Sreengrab from Gruber's Flickr stream

The first thought I had about this iPhone app's screenshot was, as many : "hammer, please".
But it's not pure villainy, just excessive sensitivity, and there are some logical facts backing this gut feeling, one of them being : this design mixes 2D and 3D features without any meaningful intentions regarding this dichotomy. It even seems to have no understanding of this dichotomy at all, which is even worse. But the beautiful thing about a mess is that you can only do better. Here are some comments which will hopefully help in this sense.

Pretty much every OSX and Apple apps UIs share this common analogy : they don't display a rendering of a flat, 2D, printed surface, but it shows an arrangement of items that can be described with height, material and texture proprieties. All these simulated 3D objects react to a single (or a single set of) light source, consistently from one screen to another.

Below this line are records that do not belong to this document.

(* ===== verification/MinuteSpool.v ===== *)
(** * The canonical minute spool

    Models the spool of [python/research/aegis_mx_research/canonical_minute.py]: the
    stored encoding of a record, [CanonicalMinuteSpool] with its atomic, deduplicating
    ingestion and its queries.  SQLite tables with a primary key are
    finite maps; a statement that the class executes is the function it computes.
    Database faults, the exception of an injected hook and a failing directory sync
    are inputs of [ingest].  The [zlib] library is the parameter [zlib]. *)

From S2P Require Import Prelude PyText Json Sha256 PyDateTime ForecastDomain ReferenceData ReferenceDocuments CanonicalMinute.

Open Scope Z_scope.

Definition MAX_INSTRUMENT_BUCKETS : Z := 256.
Definition MINIMUM_SPOOL_BYTES : Z := 65536.
Definition SPOOL_RECORD_MAGIC : pybytes := str "CMZ1".
Definition MAX_SPOOL_RECORD_BYTES : Z := 65536.
Definition SPOOL_SCHEMA_VERSION : pystr := str "1.2.0".

(** ** Stored records *)

(** What [decompressobj().decompress(data, max_length)] returns, with the state of
    the decompressor afterwards. *)
Record inflated := {
  inflated_payload : pybytes;
  inflated_eof : bool;
  unconsumed_tail : pybytes;
  unused_data : pybytes;
}.

Class Zlib := {
  compress : pybytes -> pybytes;
  decompress : pybytes -> Z -> option inflated;
}.

(** The documented behaviour of the library: decompression, with room to spare,
    returns what was compressed and reaches the end of the stream. *)
Class ZlibLaws `{Zlib} := {
  decompress_compress payload maximum :
    Z.of_nat (length payload) < maximum ->
    decompress (compress payload) maximum
    = Some {| inflated_payload := payload; inflated_eof := true; unconsumed_tail := []; unused_data := [] |};
}.

Section spool.
Context `{Zlib}.

(** [_encode_spool_record] *)
Definition encode_spool_record (payload : pybytes) : res pybytes :=
  do! minute_when (MAX_SPOOL_RECORD_BYTES <? Z.of_nat (length payload)) CORRUPT_SPOOL
        "canonical spool record exceeds its encoding bound" in
  Ok (SPOOL_RECORD_MAGIC ++ compress payload).

(** [_decode_spool_record] *)
Definition decode_spool_record (value : pybytes) : res pybytes :=
  do! minute_when (negb (bool_decide (take 4 value = SPOOL_RECORD_MAGIC))) CORRUPT_SPOOL
        "spool record is not a versioned compressed canonical document" in
  match decompress (drop 4 value) (MAX_SPOOL_RECORD_BYTES + 1) with
  | None => minute_error CORRUPT_SPOOL "spool record compression is corrupt"
  | Some out =>
      do! minute_when ((MAX_SPOOL_RECORD_BYTES <? Z.of_nat (length (inflated_payload out)))
                       || negb (inflated_eof out)
                       || negb (bool_decide (unconsumed_tail out = []))
                       || negb (bool_decide (unused_data out = [])))
            CORRUPT_SPOOL "spool record compression is truncated, oversized, or trailing" in
      Ok (inflated_payload out)
  end.

(** ** Tables *)

(** A row of [records] without its key. *)
Record SpoolRow := {
  row_trading_date : pystr;
  row_bucket : Z;
  row_economic_sha256 : pystr;
  row_record_sha256 : pystr;
  row_stored : pybytes;
}.
Definition request_dict (r : StorageRequest) : json :=
  JObj [(str "operation_id", JStr (operation_id r));
        (str "output", quantity (output_bytes r));
        (str "retry_overhead", quantity (Some (retry_overhead_bytes r)));
        (str "temporary", quantity (Some (rq_temporary_bytes r)))].

(** ** Accounting *)

Record FileInventory := {
  relative_path : pystr;
  logical_bytes : Z;
  allocated_bytes : Z;
  inv_area : pystr;
  inv_partial : bool;
  inv_temporary : bool;
}.

Record StorageUsage := {
  su_committed : Z;
  su_partial : Z;
  su_temporary : Z;
  su_logical : Z;
  su_allocated : Z;
  su_file_count : Z;
  su_partial_count : Z;
  su_temporary_count : Z;
  su_filesystem : FileSystemState;
  su_inventory : list FileInventory;
}.

(** The variables of the loop of [usage]. *)
Record UsageScan := {
  us_committed : Z;
  us_partial : Z;
  us_temporary : Z;
  us_allocated : Z;
  us_partial_count : Z;
  us_temporary_count : Z;
}.

Definition count_file (u : UsageScan) (item : FileInventory) : res UsageScan :=
  let! allocated := checked_add [us_allocated u; allocated_bytes item] in
  if inv_temporary item then
    let! temporary := checked_add [us_temporary u; logical_bytes item] in
    Ok {| us_committed := us_committed u; us_partial := us_partial u; us_temporary := temporary;
          us_allocated := allocated; us_partial_count := us_partial_count u;
          us_temporary_count := us_temporary_count u + 1 |}
  else if inv_partial item then
    let! partial := checked_add [us_partial u; logical_bytes item] in
    Ok {| us_committed := us_committed u; us_partial := partial; us_temporary := us_temporary u;
          us_allocated := allocated; us_partial_count := us_partial_count u + 1;
          us_temporary_count := us_temporary_count u |}
  else
    let! committed := checked_add [us_committed u; logical_bytes item] in
    Ok {| us_committed := committed; us_partial := us_partial u; us_temporary := us_temporary u;
          us_allocated := allocated; us_partial_count := us_partial_count u;
          us_temporary_count := us_temporary_count u |}.
Lemma decode_partition_valid m p : decode_partition_payload m = Ok p -> manifest_valid (Partition p).
Proof.
  unfold decode_partition_payload. intros (? & _ & H)%rbind_ok. do 2 (apply rbind_ok in H as (? & _ & H)).
  apply rbind_ok in H as (c & Hc & H). do 2 (apply rbind_ok in H as (? & _ & H)).
  apply decode_common_valid in Hc as [Ht Hl]. pose proof (new_partition_idem _ _ H) as Hi.
  apply new_partition_ok in H as (-> & _). by repeat split.
Qed.

(** An accepted encoding is a valid manifest of the identity that the encoding names. *)
Lemma decode_sound b m :
  decode_manifest b = Ok m ->
  manifest_valid m /\ Z.of_nat (length b) <= MAX_MANIFEST_BYTES
  /\ exists e id, loads_bytes b = Ok (JObj e) /\ jget (str "manifest_id") e = Ok (JStr id) /\ manifest_id m = Ok id.
Proof.
  unfold decode_manifest. intros (? & Hlen & H)%rbind_ok. apply raise_when_ok in Hlen.
  apply rbind_ok in H as (v & Hv & H). apply rbind_ok in H as (e & He & H).
  do 3 (apply rbind_ok in H as (? & _ & H)). apply rbind_ok in H as (? & _ & H).
  do 3 (apply rbind_ok in H as (? & _ & H)). apply rbind_ok in H as (id & Hid & H).
  do 2 (apply rbind_ok in H as (? & _ & H)). apply rbind_ok in H as (mf & Hm & H).
  apply rbind_ok in H as (own & Hown & H). apply rbind_ok in H as (? & Heq & [= ->]). apply raise_when_ok in Heq. bprop.
  subst own. split; [|split; [lia|]].
  - case_bool_decide.
    + apply rbind_ok in Hm as (s & Hs & [= <-]). by eapply decode_source_valid.
    + apply rbind_ok in Hm as (p & Hp & [= <-]). by eapply decode_partition_valid.
  - exists e, id. destruct v; try done. injection He as ->. split; [|split; [|done]].
    + destruct (loads_bytes b) as [|ex]; [by injection Hv as ->|]. cbn in Hv. by destruct (_ || _).
    + apply rbind_ok in Hid as (w & Hw & Hid). rewrite Hw. destruct w; try done. by injection Hid as ->.
Qed.
(* ===== verification/FileSystem.v ===== *)
(** * The file system

    The part of the operating system that [data_repository.py] and [ingestion.py] use: a
    tree of directories, regular files, symbolic links and special files below the data
    root, inodes with their link counts, and the calls of [os], [pathlib] and [fcntl] on
    it.  A path is the list of its components below the root.

    Calls that change or synchronise the tree may fail: [faults] says, call by call,
    whether the next one raises [OSError]; a failing [write] has stored a prefix of its
    bytes.  No other process changes the tree during an operation.  Modification times,
    permissions and the targets of symbolic links are not kept; a path that leads through
    a symbolic link is [Undescribed]. *)

From S2P Require Import Prelude PyText.

Open Scope Z_scope.

Notation path := (list pystr) (only parsing).

Record inode := {
  ino_bytes : pybytes;
  ino_nlink : Z;
  ino_device : Z;
  ino_blocks : Z;
}.

Inductive node :=
  | Directory (device : Z)
  | Regular (ino : Z)
  | Symlink
  | Special (device : Z).
#[export] Instance node_eq_dec : EqDecision node.
Proof. solve_decision. Defined.

Record filesystem := {
  nodes : gmap path node;
  inodes : gmap Z inode;
  next_ino : Z;
}.

(** The operating system and the mutable objects of the program: what the operations
    of a process share. *)
Record world (O : Type) := {
  fs : filesystem;
  (** the outcome of the next calls: [Some n] is a failure, of a [write] after [n] bytes *)
  faults : list (option nat);
  (** [st_blocks] of a file with these contents *)
  blocks_of : pybytes -> Z;
  (** the descriptor that holds the lock of [fcntl.flock] *)
  lock_owner : option Z;
  next_descriptor : Z;
  objects : list O;
}.
Arguments fs {O}. Arguments faults {O}. Arguments blocks_of {O}. Arguments lock_owner {O}.
Arguments next_descriptor {O}. Arguments objects {O}.

(** ** Reading the tree *)

Definition undescribed {A} : res A := raise Undescribed "a path through a symbolic link".

(** The directories that lead to a path, the root first. *)
Definition ancestors (p : path) : list path := map (fun n => take n p) (List.seq 0 (length p)).

Definition enter (f : filesystem) (p : path) : res unit :=
  match nodes f !! p with
  | Some (Directory _) => Ok tt
  | Some Symlink => undescribed
  | Some _ => raise OSError "not a directory"
  | None => raise FileNotFoundError "no such file or directory"
  end.

Definition lookup_node (f : filesystem) (p : path) : res node :=
  do! res_iter (enter f) (ancestors p) in
  match nodes f !! p with
  | Some n => Ok n
  | None => raise FileNotFoundError "no such file or directory"
  end.

Inductive file_type := S_IFDIR | S_IFREG | S_IFLNK | S_IFOTHER.
#[export] Instance file_type_eq_dec : EqDecision file_type.
Proof. solve_decision. Defined.

Record stat_result := {
  st_type : file_type;
  st_dev : Z;
  st_ino : Z;
  st_size : Z;
  st_nlink : Z;
  st_blocks : Z;
}.

(** The status of a node; of a directory, a link or a special file only the type and
    the device are used. *)
Definition node_status (f : filesystem) (n : node) : res stat_result :=
  let other t dev := {| st_type := t; st_dev := dev; st_ino := 0; st_size := 0; st_nlink := 1; st_blocks := 0 |} in
  match n with
  | Directory dev => Ok (other S_IFDIR dev)
  | Symlink => Ok (other S_IFLNK 0)
  | Special dev => Ok (other S_IFOTHER dev)
  | Regular i =>
      match inodes f !! i with
      | Some x => Ok {| st_type := S_IFREG; st_dev := ino_device x; st_ino := i;
                        st_size := Z.of_nat (length (ino_bytes x)); st_nlink := ino_nlink x;
                        st_blocks := ino_blocks x |}
      | None => raise OSError "stale file handle"
      end
  end.

(** [os.lstat] *)
Definition lstat (f : filesystem) (p : path) : res stat_result :=
  let! n := lookup_node f p in node_status f n.

(** [path.exists() or path.is_symlink()] *)
Definition present (f : filesystem) (p : path) : res bool :=
  match lookup_node f p with
  | Ok _ => Ok true
  | Err e => if caught_by e [OSError] then Ok false else Err e
  end.

(** [path.exists()] *)
Definition exists_path (f : filesystem) (p : path) : res bool :=
  match lookup_node f p with
  | Ok Symlink => undescribed
  | Ok _ => Ok true
  | Err e => if caught_by e [OSError] then Ok false else Err e
  end.

(** [path.is_dir()] *)
Definition is_dir (f : filesystem) (p : path) : res bool :=
  match lookup_node f p with
  | Ok Symlink => undescribed
  | Ok (Directory _) => Ok true
  | Ok _ => Ok false
  | Err e => if caught_by e [OSError] then Ok false else Err e
  end.

(** [os.open] of an existing regular file with [O_NOFOLLOW], and reading it to its end. *)
Definition read_file (f : filesystem) (p : path) : res pybytes :=
  let! n := lookup_node f p in
  match n with
  | Regular i => match inodes f !! i with Some x => Ok (ino_bytes x) | None => raise OSError "stale file handle" end
  | _ => raise OSError "not a regular file"
  end.

(** The names in a directory, in order: [sorted(os.scandir(directory))]. *)
Definition child_name (d p : path) : option pystr :=
  match drop (length d) p with
  | [name] => if bool_decide (take (length d) p = d) then Some name else None
  | _ => None
  end.
Definition entries (f : filesystem) (d : path) : list pystr :=
  py_sorted pystr_leb (omap (fun kv => child_name d kv.1) (map_to_list (nodes f))).

(** [sorted(os.scandir(directory))] and [directory.iterdir()] raise for anything but a directory. *)
Definition scandir (f : filesystem) (d : path) : res (list pystr) :=
  let! n := lookup_node f d in
  match n with
  | Directory _ => Ok (entries f d)
  | Symlink => undescribed
  | _ => raise OSError "not a directory"
  end.

(** [path.parent] *)
Definition parent_of (p : path) : path := take (Nat.pred (length p)) p.

(** ** Changing the tree *)

Section calls.
Context {O : Type}.

Definition set_fs (f : filesystem) (w : world O) : world O :=
  {| fs := f; faults := faults w; blocks_of := blocks_of w; lock_owner := lock_owner w;
     next_descriptor := next_descriptor w; objects := objects w |}.
Definition set_faults (l : list (option nat)) (w : world O) : world O :=
  {| fs := fs w; faults := l; blocks_of := blocks_of w; lock_owner := lock_owner w;
     next_descriptor := next_descriptor w; objects := objects w |}.
Definition set_lock (o : option Z) (w : world O) : world O :=
  {| fs := fs w; faults := faults w; blocks_of := blocks_of w; lock_owner := o;
     next_descriptor := next_descriptor w; objects := objects w |}.
Definition set_objects (l : list O) (w : world O) : world O :=
  {| fs := fs w; faults := faults w; blocks_of := blocks_of w; lock_owner := lock_owner w;
     next_descriptor := next_descriptor w; objects := l |}.
Definition set_next_descriptor (n : Z) (w : world O) : world O :=
  {| fs := fs w; faults := faults w; blocks_of := blocks_of w; lock_owner := lock_owner w;
     next_descriptor := n; objects := objects w |}.

Definition set_node (p : path) (n : node) (f : filesystem) : filesystem :=
  {| nodes := <[p := n]> (nodes f); inodes := inodes f; next_ino := next_ino f |}.
Definition remove_node (p : path) (f : filesystem) : filesystem :=
  {| nodes := delete p (nodes f); inodes := inodes f; next_ino := next_ino f |}.
Definition update_inode (i : Z) (g : inode -> inode) (f : filesystem) : filesystem :=
  {| nodes := nodes f; inodes := alter g i (inodes f); next_ino := next_ino f |}.
Definition new_inode (x : inode) (f : filesystem) : filesystem :=
  {| nodes := nodes f; inodes := <[next_ino f := x]> (inodes f); next_ino := next_ino f + 1 |}.

Definition add_links (k : Z) (x : inode) : inode :=
  {| ino_bytes := ino_bytes x; ino_nlink := ino_nlink x + k; ino_device := ino_device x; ino_blocks := ino_blocks x |}.
Definition set_bytes (blocks : pybytes -> Z) (b : pybytes) (x : inode) : inode :=
  {| ino_bytes := b; ino_nlink := ino_nlink x; ino_device := ino_device x; ino_blocks := blocks b |}.

(** A call that fails, before it has any effect, when the schedule says so. *)
Definition sys {A} (call : M (world O) A) : M (world O) A := fun w =>
  match faults w with
  | [] => call w
  | None :: l => call (set_faults l w)
  | Some _ :: l => (set_faults l w, raise OSError "input/output error")
  end.

(** A call that computes a new tree. *)
Definition change {A} (g : filesystem -> res (filesystem * A)) : M (world O) A :=
  sys (fun w => match g (fs w) with
                | Ok (f, a) => (set_fs f w, Ok a)
                | Err e => (w, Err e)
                end).

Definition look {A} (g : filesystem -> res A) : M (world O) A := fun w => (w, g (fs w)).

(** A new name: its directory exists and the name is free. *)
Definition free_name (f : filesystem) (p : path) : res unit :=
  do! res_iter (enter f) (ancestors p) in
  match nodes f !! p with
  | None => Ok tt
  | Some _ => raise FileExistsError "file exists"
  end.

(** The device of the directory that holds a path. *)
Definition parent_device (f : filesystem) (p : path) : Z :=
  match nodes f !! parent_of p with Some (Directory dev) => dev | _ => 0 end.

(** [os.mkdir] *)
Definition sys_mkdir (p : path) : M (world O) unit :=
  change (fun f => do! free_name f p in Ok (set_node p (Directory (parent_device f p)) f, tt)).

Every Apple designed iPhone app lives under a softbox giving this fat glossy reflection on top of the iTunes/AppStore/Sms/... buttons, and a more diffuse gradient on top of the Notes button, for example. You can visit every apps on your mac and imagine how it would look like if you turned these lights off. Not that it would turn you on, but it goes a long way to express how consistent the MacOSX UI is.

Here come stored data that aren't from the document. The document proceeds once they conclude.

Lemma idle_fenced w w' :
  idle w -> objects w' = objects w -> 0 <= next_descriptor w' ->
  (forall d, lock_owner w' = Some d -> 0 <= d < next_descriptor w') -> fenced w'.
Proof.
  intros Hi Ho Hn Hd. assert (idle w') as Hi' by (unfold idle, active_at in *; by rewrite Ho).
  constructor; [|intros l l' H; by destruct (Hi' l)| done | done].
  intros l x Hx Ha. destruct (Hi' l). by exists x.
Qed.

(** Taking the lock: it was free, no lease was active, and it now belongs to a new
    descriptor; a failure changes at most the descriptor counter. *)
Lemma acquire_lock_ok w w' d :
  fenced w -> acquire_lock w = (w', Ok d) ->
  idle w /\ objects w' = objects w /\ fs w' = fs w /\ lock_owner w = None /\ lock_owner w' = Some d /\ 0 <= d < next_descriptor w'.
Proof.
  intros Hf H. unfold acquire_lock in H. destruct (lookup_node _ _) as [n|e]; [|by destruct (caught_by e _)].
  pose proof (fence_next w Hf). pose proof (owner_none_idle w Hf).
  destruct n; try done; destruct (node_status _ _) as [st|]; try done; destruct (_ || _); try done;
    destruct (lock_owner w) eqn:E; try done; injection H as <- <-; cbn; split_and!; auto; lia.
Qed.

The problem with the TripLog app screen is that it doesn't respect this analogy at all.
— it has a plain flat background that doesn't react to this light source the same way the numbers selector does : it's like they live in totally different lighting situations, instead of being in the same "light space", the app screen, as they should be.
— The "plus" and "Edit" buttons are treated as if they were made of a 3mm high block of carefully polished transparent plexiglass sitting on this words-fail-me-but-it's-ok blue background. The problem is, they don't cast any shadow on the surface bellow them as they should (the "Next" arrow button in the lower right corner does it rightly though).
— The white buttons in the lower part are totally flat, sheet of paper like. And that's ok too, totally cool. The confusing thing about them is not this treatment, it's the table bellow them which is too much alike: font, text size, background color, border, and 2D, same level (or height) as the background surface.

Even without considering the placement and alignment of this app's UI elements, discomfort is felt because there is no or little consistency in the way these objects are rendered : we are given contradictory informations about the space they are supposed to re-create, so we're having an uncomfortable time looking at this.

I'd say that for an iPhone app UI of this type to be ok and well integrated with the Touch OS, you should be able to give :
— a perspective view of your UI,
— CAD drawings of all the elements (buttons, text fields,...),
— a bill of materials,
— and make sure the virtual light conditions are consistent in all the app's screens.

Make sure you envisioned every aspect of the virtual 3D object your UI : it's a way to be help your user have a natural understanding of it. It also can be a great source of inspiration to think of materials and textures, and how they react to the light source you choose. Apple choose glossy surfaces of recessed rounded rectangle shapes under a single softbox, but there are many many more options available to be explored.